(Stored data)
(* ===== verification/ServerSpec.v ===== *)
(** * Properties of the configuration and of the server

    A loaded configuration is complete and the listeners are those of its mode.
    [server_inv] is the invariant of the running server, over every interleaving of
    its goroutines; from it, [Close] reaches every connection, [Run] returns only
    when nothing is left running, and a closed server always winds down. *)
From S2P Require Export Server.
Open Scope Z_scope.
Open Scope go_scope.

(** ** Sums *)
Lemma sum_list_insert {A} (f : A -> nat) l i x y :
  l !! i = Some y ->
  (sum_list_with f (<[i := x]> l) + f y = sum_list_with f l + f x)%nat.
Proof.
  revert i; induction l as [|z l IH]; intros [|i] H; try done; simpl in *.
  - injection H as ->. lia.
  - specialize (IH i H). lia.
Qed.

Definition phaseWeight (p : connPhase) : nat :=
  match p with
  | Serving n w => 3 + 2 * n + match w with OnMilvus => 1 | OnClient => 0 end
  | Cancelled => 2
  | Removed => 1
  end.
Definition weight (g : gmap nat connPhase) : nat :=
  map_fold (fun _ p n => (phaseWeight p + n)%nat) 0%nat g.

Lemma weight_delete co p g :
  g !! co = Some p -> weight g = (phaseWeight p + weight (delete co g))%nat.
Proof.
  apply (map_fold_delete_L (fun _ p n => (phaseWeight p + n)%nat)). intros. lia.
Qed.
Lemma weight_insert co p g :
  weight (<[co := p]> g) = (phaseWeight p + weight (delete co g))%nat.
Proof.
  rewrite (weight_delete co p) by apply lookup_insert_eq. by rewrite delete_insert_eq.
Qed.

(** ** The invariant *)
Definition returnedWeight (p : servePhase) : nat := match p with Returned => 1 | _ => 0 end.
Definition registered (p : connPhase) : Prop := p <> Removed.
Definition serving (p : connPhase) : bool := match p with Serving _ _ => true | _ => false end.

(** A connection is somewhere: closed, in its goroutine or held by a loop. *)
Definition accounted (s : server) (co : nat) : Prop :=
  co ∈ sv_shut s \/ is_Some (sv_gor s !! co) \/ exists i, sv_serves s !! i = Some (Accepted co).

Record server_inv (n : nat) (s : server) : Prop := {
  inv_serves : length (sv_serves s) = n;
  inv_open : sv_open s = replicate n (negb (sv_closed s));
  inv_wg : sv_wg s = size (sv_gor s);
  inv_table : forall co, co ∈ sv_table s <-> exists p, sv_gor s !! co = Some p /\ registered p;
  inv_cancelled : forall co p, sv_gor s !! co = Some p -> serving p = false -> co ∈ sv_cancelled s;
  inv_closed : sv_closed s = true -> sv_table s ⊆ sv_cancelled s /\ sv_table s ⊆ sv_shut s;
  inv_gor_old : forall co, is_Some (sv_gor s !! co) -> (co < sv_next s)%nat;
  inv_held : forall i co, sv_serves s !! i = Some (Accepted co) ->
    (co < sv_next s)%nat /\ sv_gor s !! co = None
    /\ forall j, sv_serves s !! j = Some (Accepted co) -> j = i;
  inv_accounted : forall co, (co < sv_next s)%nat -> accounted s co;
  inv_count : (sv_collected s + length (sv_errs s)
               = sum_list_with returnedWeight (sv_serves s))%nat;
  inv_first : sv_first s <> None -> sv_closed s = true;
  inv_returned : Returned ∈ sv_serves s -> sv_closed s = true \/ exists e, Some e ∈ sv_errs s;
  inv_done : sv_done s = true -> sv_collected s = length (sv_serves s) /\ sv_gor s = ∅
}.

Lemma inv_running n : server_inv n (running n).
Proof.
  split; cbn; try done.
  - apply length_replicate.
  - intros co. split; [set_solver|]. by intros (p & Hp & _).
  - intros co [? H]. done.
  - intros i co [H _]%lookup_replicate. done.
  - intros co H. lia.
  - induction n; cbn; auto.
  - intros H. apply list_elem_of_lookup in H as [i [H _]%lookup_replicate]. done.
Qed.

(** ** Preservation *)

(** The loops that hold connections, after loop [i] changes. *)
Lemma held_insert (l : list servePhase) i p j co :
  <[i := p]> l !! j = Some (Accepted co) -> p <> Accepted co -> l !! j = Some (Accepted co) /\ i <> j.
Proof.
  intros H Hp. destruct (decide (i = j)) as [<-|Hne].
  - destruct (decide (i < length l)%nat).
    + rewrite list_lookup_insert_eq in H by done. congruence.
    + rewrite list_insert_ge in H by lia. apply lookup_lt_Some in H. lia.
  - by rewrite list_lookup_insert_ne in H.
Qed.
Lemma accounted_other (l : list servePhase) i p j co :
  l !! j = Some (Accepted co) -> i <> j -> <[i := p]> l !! j = Some (Accepted co).
Proof. intros. by rewrite list_lookup_insert_ne. Qed.

Section preservation.
Context (n : nat) (s : server) (Hs : server_inv n s).

(** A loop returns, and the connection it held, if any, is closed. *)
Lemma inv_returnServe i err y :
  sv_serves s !! i = Some y -> y <> Returned ->
  (forall co, y = Accepted co -> co ∈ sv_shut s) ->
  (err = None -> sv_closed s = true) -> server_inv n (returnServe i err s).
Proof.
  intros Hi Hy Hshut Herr. pose proof (lookup_lt_Some _ _ _ Hi) as Hlt. destruct Hs.
  split; cbn; try done.
  - by rewrite length_insert.
  - intros j co [Hj Hne]%held_insert; [|done]. destruct (inv_held0 j co Hj) as (H1 & H2 & H3).
    split_and!; try done. intros k [Hk _]%held_insert; [auto|done].
  - intros co Hco. destruct (inv_accounted0 co Hco) as [H|[H|[j Hj]]]; [by left|right; by left|].
    destruct (decide (i = j)) as [<-|Hne].
    + left. apply Hshut. congruence.
    + right. right. exists j. by apply accounted_other.
  - pose proof (sum_list_insert returnedWeight (sv_serves s) i Returned y Hi) as E.
    assert (returnedWeight y = 0%nat) as Ey by (by destruct y). cbn [returnedWeight] in E.
    rewrite length_app. cbn. lia.
  - intros _. destruct err as [e|]; [right; exists e; set_solver|left; auto].
  - intros Hd. destruct (inv_done0 Hd) as [Hc Hg]. by rewrite length_insert.
Qed.

Lemma returned_insert (l : list servePhase) i p : p <> Returned -> Returned ∈ <[i := p]> l -> Returned ∈ l.
Proof.
  intros Hp [j Hj]%list_elem_of_lookup. apply list_elem_of_lookup. exists j.
  destruct (decide (i = j)) as [<-|Hne]; [|by rewrite list_lookup_insert_ne in Hj].
  destruct (decide (i < length l)%nat); [rewrite list_lookup_insert_eq in Hj by done; congruence|].
  rewrite list_insert_ge in Hj by lia. done.
Qed.

(** The new connection is held by loop [i]. *)
Lemma inv_acceptConn i : sv_serves s !! i = Some Accepting -> server_inv n (acceptConn i s).
Proof.
  intros Hi. pose proof (lookup_lt_Some _ _ _ Hi) as Hlt. destruct Hs. split; cbn; try done.
  - by rewrite length_insert.
  - intros co Hco. specialize (inv_gor_old0 co Hco). lia.
  - intros j co Hj.
    destruct (decide (co = sv_next s)) as [->|Hn].
    + assert (forall k, sv_serves s !! k <> Some (Accepted (sv_next s))) as Hnew.
      { intros k Hk. destruct (inv_held0 k _ Hk) as [? _]. lia. }
      assert (forall k, <[i := Accepted (sv_next s)]> (sv_serves s) !! k = Some (Accepted (sv_next s)) ->
        k = i) as Hk.
      { intros k Hk. destruct (decide (i = k)) as [|Hne]; [done|].
        rewrite list_lookup_insert_ne in Hk by done. by destruct (Hnew k). }
      split_and!; [lia| |intros k H; rewrite (Hk k H); by rewrite (Hk j Hj)].
      apply eq_None_not_Some. intros H%inv_gor_old0. lia.
    + apply held_insert in Hj as [Hj _]; [|congruence].
      destruct (inv_held0 j co Hj) as (H1 & H2 & H3). split_and!; [lia|done|].
      intros k [Hk _]%held_insert; [auto|congruence].
  - intros co Hco. destruct (decide (co = sv_next s)) as [->|Hn].
    + right. right. exists i. by apply list_lookup_insert_eq.
    + destruct (inv_accounted0 co ltac:(lia)) as [H|[H|[j Hj]]]; [by left|right; by left|].
      right. right. exists j. apply accounted_other; [done|]. intros <-. congruence.
  - pose proof (sum_list_insert returnedWeight _ i (Accepted (sv_next s)) _ Hi). cbn in *. lia.
  - intros H%returned_insert; [auto|done].
  - intros Hd. destruct (inv_done0 Hd) as [Hc Hg]. by rewrite length_insert.
Qed.

(** Closing a connection's socket changes nothing else. *)
Lemma inv_shutConn co : server_inv n (shutConn co s).
Proof.
  destruct Hs. split; cbn; try done.
  - intros H. destruct (inv_closed0 H). set_solver.
  - intros k Hk. destruct (inv_accounted0 k Hk) as [H|[H|H]];
      [left; cbn; set_solver|right; by left|right; by right].
Qed.

Lemma inv_Close : server_inv n (Close s).
Proof.
  unfold Close. destruct (sv_closed s) eqn:E; [done|]. destruct Hs. split; cbn; try done.
  - rewrite inv_open0. by rewrite fmap_replicate.
  - intros co p H1 H2. specialize (inv_cancelled0 co p H1 H2). set_solver.
  - intros _. set_solver.
  - intros k Hk. destruct (inv_accounted0 k Hk) as [H|[H|H]];
      [left; cbn; set_solver|right; by left|right; by right].
  - intros _. by left.
Qed.
End preservation.

(** Every loop but the returned ones counts for one. *)
Lemma returned_count (l : list servePhase) :
  (sum_list_with returnedWeight l <= length l)%nat
  /\ (sum_list_with returnedWeight l = length l -> forall i p, l !! i = Some p -> p = Returned).
Proof.
  induction l as [|q l [IH1 IH2]]; [done|]. simpl. split; [destruct q; simpl; lia|].
  intros H. assert (q = Returned) as -> by (destruct q; simpl in H; done || lia).
  simpl in H. intros [|i] p Hp; [by injection Hp|]. apply (IH2 ltac:(lia) i p Hp).
Qed.

Section goroutines.
Context (n : nat) (s : server) (Hs : server_inv n s).

(** Once [Run] has returned, no loop is left. *)
Lemma done_returned i p : sv_done s = true -> sv_serves s !! i = Some p -> p = Returned.
Proof.
  intros Hd Hi. destruct (inv_done _ _ Hs Hd) as [Hc _].
  pose proof (inv_count _ _ Hs) as Hn. destruct (returned_count (sv_serves s)) as [H1 H2].
  apply (H2 ltac:(lia) i p Hi).
Qed.

Lemma inv_registerConn i co w :
  sv_serves s !! i = Some (Accepted co) -> server_inv n (registerConn i co w s).
Proof.
  intros Hi. unfold registerConn. destruct (sv_closed s) eqn:Ec.
  { apply (inv_returnServe n _ (inv_shutConn n s Hs co) i None (Accepted co)); try done.
    intros k [= <-]. cbn. set_solver. }
  assert (sv_done s = false) as Hd.
  { destruct (sv_done s) eqn:E; [|done]. by pose proof (done_returned i _ E Hi). }
  pose proof (lookup_lt_Some _ _ _ Hi) as Hlt. destruct Hs.
  destruct (inv_held0 i co Hi) as (Hold & Hnone & Honly).
  split; cbn; try done.
  - by rewrite length_insert.
  - by rewrite inv_open0, Ec.
  - rewrite map_size_insert_None by done. by rewrite inv_wg0.
  - intros k. rewrite elem_of_union, elem_of_singleton, inv_table0. unfold registered.
    destruct (decide (co = k)) as [->|Hne].
    + rewrite lookup_insert_eq. split; [eauto|by left].
    + rewrite lookup_insert_ne by done. split; [intros [?|?]; [by subst|done]|by right].
  - intros k p. destruct (decide (co = k)) as [->|Hne].
    + rewrite lookup_insert_eq. by intros [= <-].
    + rewrite lookup_insert_ne by done. apply inv_cancelled0.
  - intros k. destruct (decide (co = k)) as [->|Hne]; [done|].
    rewrite lookup_insert_ne by done. apply inv_gor_old0.
  - intros j k [Hj Hne]%held_insert; [|done]. destruct (inv_held0 j k Hj) as (H1 & H2 & H3).
    assert (co <> k) as Hck.
    { intros ->. apply Hne. symmetry. by apply Honly. }
    split_and!; [done|by rewrite lookup_insert_ne|]. intros m [Hm _]%held_insert; [auto|done].
  - intros k Hk. destruct (decide (co = k)) as [->|Hne].
    { right. left. cbn. rewrite lookup_insert_eq. eauto. }
    destruct (inv_accounted0 k Hk) as [H|[H|[j Hj]]]; [by left| |].
    + right. left. cbn. by rewrite lookup_insert_ne.
    + right. right. exists j. apply accounted_other; [done|]. intros <-. congruence.
  - pose proof (sum_list_insert returnedWeight _ i Accepting _ Hi). cbn in *. lia.
  - intros H. specialize (inv_first0 H). congruence.
  - intros H%returned_insert; [|done]. rewrite <- Ec. auto.
  - congruence.
Qed.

> **What you will do**
Among the entries above, identify all lines with "Hshut" and copy them.

> **Your response**
  intros Hi Hy Hshut Herr. pose proof (lookup_lt_Some _ _ _ Hi) as Hlt. destruct Hs.
    + left. apply Hshut. congruence.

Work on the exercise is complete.